WORK REQUEST -> Please give back the listing exactly as it reads.

EXTRACTED INFORMATION ->
Lemma apply_call_control_moves now k s : moves s (apply_call_control now k s).1.
Proof.
  unfold apply_call_control. destruct (confirmed_closed _ _); [by apply moves_same|].
  destruct (String.eqb _ _); [by apply moves_same|].
  destruct (owns _ _); [apply observe_own_same|].
  destruct (action k); cbn [fst].
  - apply receive_native_media_moves.
  - apply receive_call_offer_moves.
  - apply receive_call_answer_moves.
  - by apply moves_same.
  - apply receive_call_selection_moves.
  - apply receive_call_termination_moves.
  - apply receive_call_termination_moves.
Qed.

Lemma moves_via s s1 s2 : own s1 = own s -> call s1 = call s -> moves s1 s2 -> moves s s2.
Proof. intros Ho Hc [H1 H2]. split; [congruence|]. by rewrite <-Ho, <-Hc. Qed.

Lemma handle_call_control_moves now to body s : moves s (handle_call_control now to body s).1.
Proof.
  unfold handle_call_control. destruct (negb _); [by apply moves_same|]. cbn zeta.
  set (s1 := match membership s with Some _ => _ | None => s end).
  assert (H1 : own s1 = own s /\ call s1 = call s) by (unfold s1; by destruct (membership s)).
  destruct H1 as [Ho Hc]. destruct body as [[k sg]|e]; [|by apply moves_same].
  destruct (check_control s1 k sg); [|by apply moves_same].
  unfold m_bind at 1. destruct (ask s1) as [s2 r] eqn:Ea.
  assert (H2 : own s2 = own s /\ call s2 = call s).
  { unfold ask in Ea. injection Ea as <- _. done. }
  destruct H2 as [Ho2 Hc2]. destruct r; [|by apply moves_same]. cbn zeta.
  match goal with |- context [let '(_, _) := ?e in _] => destruct e as [book fresh] end.
  match goal with |- context [if ?b then apply_call_control now k ?s3 else _] =>
    assert (H3 : moves s (if b then apply_call_control now k s3 else (s3, Ok tt)).1);
    [|destruct (if b then apply_call_control now k s3 else (s3, Ok tt)) as [s4 out]] end.
  { destruct (_ || _); [|by apply moves_same].
    eapply moves_via; [| |apply apply_call_control_moves]; done. }
  cbn [fst] in H3. unfold m_bind, m_lift, ask. cbn.
  destruct (head (external s4)) as [[e|]|]; cbn; destruct H3 as [H4 H5]; by split.
Qed.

EXPECTED ANSWER ->
Lemma apply_call_control_moves now k s : moves s (apply_call_control now k s).1.
Proof.
  unfold apply_call_control. destruct (confirmed_closed _ _); [by apply moves_same|].
  destruct (String.eqb _ _); [by apply moves_same|].
  destruct (owns _ _); [apply observe_own_same|].
  destruct (action k); cbn [fst].
  - apply receive_native_media_moves.
  - apply receive_call_offer_moves.
  - apply receive_call_answer_moves.
  - by apply moves_same.
  - apply receive_call_selection_moves.
  - apply receive_call_termination_moves.
  - apply receive_call_termination_moves.
Qed.

Lemma moves_via s s1 s2 : own s1 = own s -> call s1 = call s -> moves s1 s2 -> moves s s2.
Proof. intros Ho Hc [H1 H2]. split; [congruence|]. by rewrite <-Ho, <-Hc. Qed.

Lemma handle_call_control_moves now to body s : moves s (handle_call_control now to body s).1.
Proof.
  unfold handle_call_control. destruct (negb _); [by apply moves_same|]. cbn zeta.
  set (s1 := match membership s with Some _ => _ | None => s end).
  assert (H1 : own s1 = own s /\ call s1 = call s) by (unfold s1; by destruct (membership s)).
  destruct H1 as [Ho Hc]. destruct body as [[k sg]|e]; [|by apply moves_same].
  destruct (check_control s1 k sg); [|by apply moves_same].
  unfold m_bind at 1. destruct (ask s1) as [s2 r] eqn:Ea.
  assert (H2 : own s2 = own s /\ call s2 = call s).
  { unfold ask in Ea. injection Ea as <- _. done. }
  destruct H2 as [Ho2 Hc2]. destruct r; [|by apply moves_same]. cbn zeta.
  match goal with |- context [let '(_, _) := ?e in _] => destruct e as [book fresh] end.
  match goal with |- context [if ?b then apply_call_control now k ?s3 else _] =>
    assert (H3 : moves s (if b then apply_call_control now k s3 else (s3, Ok tt)).1);
    [|destruct (if b then apply_call_control now k s3 else (s3, Ok tt)) as [s4 out]] end.
  { destruct (_ || _); [|by apply moves_same].
    eapply moves_via; [| |apply apply_call_control_moves]; done. }
  cbn [fst] in H3. unfold m_bind, m_lift, ask. cbn.
  destruct (head (external s4)) as [[e|]|]; cbn; destruct H3 as [H4 H5]; by split.
Qed.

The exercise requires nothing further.